Roscoe read in the Sprule medical report that Elisha’s heart was twice its normal size. He could’ve dropped dead anytime. Both autopsies were done by Neil Deasey, coroner’s physician, who found whatever Patsy told him to find in any given corpse. So now Veronica and the Party would not be publicly embarrassed, and Elisha’s insurance not jeopardized. As to the real cause of death, that was the Party’s business. Was Elisha’s enlarged heart a true fact or a Neil Deasey fact? Could Elisha have known this about his heart? He could. Blighted kamikaze. Roscoe put the autopsies in his inside coat pocket.
“Mac,” Roscoe said, “you know when every pimp and felon sneezes in this town. You ever hear any threat to Elisha?”
“I hear the troopers are ready to move against the organization, but no word on what or who. Maybe close down our gambling, don’t know. You wanna shut down the city before they do?”
“That’d be a first,” Roscoe said. “Maybe close the horse rooms.”
“Is that a yes? I’ll start making the rounds.”
“Let me talk to Patsy.”
“Right. You take Gladys home the other night?”
“Why do you ask?”
“She said you did.”
“Don’t you believe her?”
“I like to make sure she gets home safe,” Mac said.

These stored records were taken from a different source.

(* ===== verification/Rest.v ===== *)
(** * internal/transport/http: the owners' REST control plane

    The handlers of handlers_*.go, the helpers, and the table of routes of
    server.go.  Decoding a request body is a parameter ([JSONDecoder], which
    [Bodies] implements as encoding/json does); a request
    comes with the row it matched ([endpoint]) and the text of the row's
    parameters, which [Router] finds. *)

From S2P Require Import Prelude GoStrings Domain Http Schema Platform Effects Interfaces RepoLinks RepoUsers RepoSessions RepoGuests RepoLogs Links Crypto Import Auth Middleware.

Open Scope go_scope.

(** ** Request bodies *)

Record registerRequest := mkRegisterRequest {
  registerRequest_Email : string;
  registerRequest_Password : string;
  registerRequest_DisplayName : string }.

Record loginRequest := mkLoginRequest {
  loginRequest_Email : string;
  loginRequest_Password : string }.

Record createDeviceRequest := mkCreateDeviceRequest {
  createDeviceRequest_Name : string;
  createDeviceRequest_Fingerprint : string }.

Record createAPIKeyRequest := mkCreateAPIKeyRequest {
  createAPIKeyRequest_Label : string;
  createAPIKeyRequest_DeviceID : option UUID;
  createAPIKeyRequest_ExpiresIn : Z }.

Record createBlacklistRequest := mkCreateBlacklistRequest {
  createBlacklistRequest_Pattern : string;
  createBlacklistRequest_PatternType : string;
  createBlacklistRequest_Description : string;
  createBlacklistRequest_Methods : list string }.

Record setBlockedMethodsRequest := mkSetBlockedMethodsRequest {
  setBlockedMethodsRequest_Methods : list string }.

Record createLinkRequest := mkCreateLinkRequest {
  createLinkRequest_OriginalSessionID : UUID;
  createLinkRequest_Label : string;
  createLinkRequest_TTLSeconds : Z;
  createLinkRequest_PolicyIDs : list UUID;
  createLinkRequest_EndpointIDs : list UUID }.

Record terminateLinkRequest := mkTerminateLinkRequest { terminateLinkRequest_Notes : string }.

Record createTargetSiteRequest := mkCreateTargetSiteRequest {
  createTargetSiteRequest_BaseDomain : string;
  createTargetSiteRequest_Name : string;
  createTargetSiteRequest_BaseURL : string }.

Record createPolicyRequest := mkCreatePolicyRequest {
  createPolicyRequest_Name : string;
  createPolicyRequest_MaxRequests : option Z;
  createPolicyRequest_MaxBytesTransferred : option Z;
  createPolicyRequest_MaxTTLSeconds : option Z;
  createPolicyRequest_MaxViolationCount : option Z }.

Record importCookieRequest := mkImportCookieRequest {
  importCookieRequest_Name : string;
  importCookieRequest_Value : string;
  importCookieRequest_Domain : string;
  importCookieRequest_Path : string;
  importCookieRequest_Secure : bool;
  importCookieRequest_HTTPOnly : bool;
  importCookieRequest_SameSite : string }.

Record importTokenRequest := mkImportTokenRequest {
  importTokenRequest_TokenType : string;
  importTokenRequest_HeaderName : string;
  importTokenRequest_Value : string }.

Record importSessionRequest := mkImportSessionRequest {
  importSessionRequest_BaseDomain : string;
  importSessionRequest_SiteName : string;
  importSessionRequest_BaseURL : string;
  importSessionRequest_Cookies : list importCookieRequest;
  importSessionRequest_Tokens : list importTokenRequest }.

(** [decodeJSON]: whether decoding succeeded, and the value it left, the zero
    value where the body sets nothing. *)
Class JSONDecoder := {
  decode_register : string → bool * registerRequest;
  decode_login : string → bool * loginRequest;
  decode_createDevice : string → bool * createDeviceRequest;
  decode_createAPIKey : string → bool * createAPIKeyRequest;
  decode_createBlacklist : string → bool * createBlacklistRequest;
  decode_setBlockedMethods : string → bool * setBlockedMethodsRequest;
  decode_createLink : string → bool * createLinkRequest;
  decode_terminateLink : string → bool * terminateLinkRequest;
  decode_createTargetSite : string → bool * createTargetSiteRequest;
  decode_createPolicy : string → bool * createPolicyRequest;
  decode_importSession : string → bool * importSessionRequest }.

(** ** The table of routes *)

Inductive public_endpoint : Type :=
| Register | Login | ListTargetSites | ListRevocationReasons.

(** Behind RequireAuth; the arguments are the texts of the parameters. *)
Inductive owner_endpoint : Type :=
| Me | CreateTargetSite
| ListDevices | CreateDevice | DeleteDevice (deviceID : string)
| ListAPIKeys | CreateAPIKey | RevokeAPIKey (keyID : string)
| ListSessions | ImportSession | GetSession (sessionID : string)
| ListPolicies | CreatePolicy | DeletePolicy (policyID : string)
| ListBlacklist | CreateBlacklistEndpoint | DeleteBlacklistEndpoint (endpointID : string)
| SetBlockedMethods (endpointID : string) | AttachBlacklistToSite (endpointID siteID : string)
| ListGuests
| ListLinks (status : string) | CreateLink.

(** Behind RequireAuth and RequireLinkOwnership. *)
Inductive link_endpoint : Type :=
| GetLink | TerminateLink | GetLinkStats | GetLinkLogs | GetLinkGuestSessions
| GetLinkSecurityEvents | GetLinkTermination | AttachEndpointToLink (endpointID : string).

Inductive endpoint : Type :=
| Public (e : public_endpoint)
| Owner (e : owner_endpoint)
| OnLink (linkID : string) (e : link_endpoint).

Roscoe saw O.B. coming at quick time across the lawn to the portico.
“Patsy wants the autopsies,” O.B. said to Mac.
“I’ve got them,” Roscoe said. “I’ll see he gets them.”
“This thing is almost over,” O.B. said. “I’m not going to the cemetery. I’ll ride back with you, Mac.”
“Mac says word’s around about a crackdown, maybe on gambling. You hear that?” Roscoe asked O.B.
“Twice a week, every week.”
“We should take it seriously. Patsy’ll probably want to close the horse rooms. Let ’em do phone business.”
“You don’t think the troopers’ll tap the phones?”
“The bookies take that risk, not us.”
“They’re gonna scream,” O.B. said.
“You ever know a bookie didn’t scream?” Roscoe asked.
O.B. and Mac went down the steps and toward Mac’s car, and Roscoe crossed the lawn to hear the boys’ choir singing “Nearer My God to Thee.” He saw Gladys sitting at the end of a row with, guess who, Trish, also Minnie Hausen, who handled legislative patronage for Patsy, and Hattie Wilson, dear old Hat. Roscoe stood in Gladys’s sight line until she eyed him, then he went to her, took her aside.
“Did you tell Mac I took you home from the mill?”
“No.”
“Why would he say you did?”
“I said you offered to. He keeps tabs on me.”
“Not on my account.”
“It’s everybody.”
Roscoe stood with Patsy for the rest of the hymn singing, wondering whether Gladys or Mac was lying, and why. At hymn’s end the Episcopal dean opened his prayer book, and Roscoe heard the snort of a horse. He turned to see Gilby riding out from the stable, a collie and a German shepherd at the heels of Jazz Baby, the eleven-year-old Thoroughbred gelding that had held such promise for Elisha as a racehorse until he turned into a bleeder, going too fast too young, and Elisha brought him back, but as a riding horse, and gave him to Gilby for his tenth birthday. Gilby, his black coat and tie both gone, his sleeves rolled, at home in the saddle, rode Jazz Baby slowly toward the wake and stopped at the outer edge of the crowd.
“My father didn’t say goodbye to Jazz Baby,” Gilby said. He ducked his head, moved the horse forward under the canopy. The mourners stepped back to make room.
“Bizarre,” said Gordon Fitzgibbon.
“Not at all,” said Roscoe, and he walked ahead of the horse, slowly, as Gilby positioned Jazz Baby’s head facing Elisha in the coffin.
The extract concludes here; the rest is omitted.